Lemma titleBlockTOMLPI_switches_witness :
  ∃ value : string,
    titleBlockTOMLPI "unset" printf_list []
      (Pi "" "no" "yes" "" "" "" "" "" "unset" "f") "symrefs" 2 =
    (rfc_pi "symrefs" value, [])
    ∧ (value = "yes" ∨ value = "no").
Proof.
  apply (titleBlockTOMLPI_switches "unset" (list diagnostic) printf_list []
           (Pi "" "no" "yes" "" "" "" "" "" "unset" "f") "symrefs").
  rewrite !elem_of_cons. right. by left.
Defined.

Lemma titleBlockTOMLPI_handled_witness :
  (titleBlockTOMLPI "unset" printf_list []
     (Pi "" "no" "yes" "" "" "" "" "" "unset" "f") "footer" 2).2 = [].
Proof.
  apply (titleBlockTOMLPI_handled "unset" (list diagnostic) printf_list []
           (Pi "" "no" "yes" "" "" "" "" "" "unset" "f") "footer" 2).
  unfold pi_names. rewrite !elem_of_cons. do 9 right. by left.
Defined.

(** ** The title block: the keywords and the author *)

Lemma write_raw_lines_flat_map (open close : string) (out : list byte)
    (xs : list string) :
  write_raw_lines open close out xs =
  out ++ flat_map (raw_element open close) xs.
Proof.
  unfold write_raw_lines. revert out.
  induction xs as [|x xs IH]; intros out; simpl.
  - by rewrite app_nil_r.
  - rewrite IH. unfold WriteString, raw_element.
    by rewrite !bytes_of_app, <- !app_assoc.
Qed.

Lemma write_encoded_lines_flat_map (open close : string) (out : list byte)
    (xs : list string) :
  write_encoded_lines open close out xs =
  out ++ flat_map (encoded_element open close) xs.
Proof.
  unfold write_encoded_lines. revert out.
  induction xs as [|x xs IH]; intros out; simpl.
  - by rewrite app_nil_r.
  - rewrite IH. unfold WriteString, encoded_element.
    rewrite !writeEntity_flat_map. simpl. by rewrite <- !app_assoc.
Qed.

Lemma flat_map_raw_element_length (open close : string) (xs : list string) :
  length (flat_map (raw_element open close) xs) =
  ((length (bytes_of open) + length (bytes_of close)) * length xs +
   length (flat_map bytes_of xs))%nat.
Proof.
  induction xs as [|x xs IH]; cbn [flat_map length]; [lia|].
  unfold raw_element at 1. rewrite !length_app, IH. lia.
Qed.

■ ■ ■ ■ ■

- _YOUR ASSIGNMENT_: Check every line of the records above for the string "open". Copy those that hold it.

- _RESPONSE BELOW_:
Lemma write_raw_lines_flat_map (open close : string) (out : list byte)
  write_raw_lines open close out xs =
  out ++ flat_map (raw_element open close) xs.
Lemma write_encoded_lines_flat_map (open close : string) (out : list byte)
  write_encoded_lines open close out xs =
  out ++ flat_map (encoded_element open close) xs.
Lemma flat_map_raw_element_length (open close : string) (xs : list string) :
  length (flat_map (raw_element open close) xs) =
  ((length (bytes_of open) + length (bytes_of close)) * length xs +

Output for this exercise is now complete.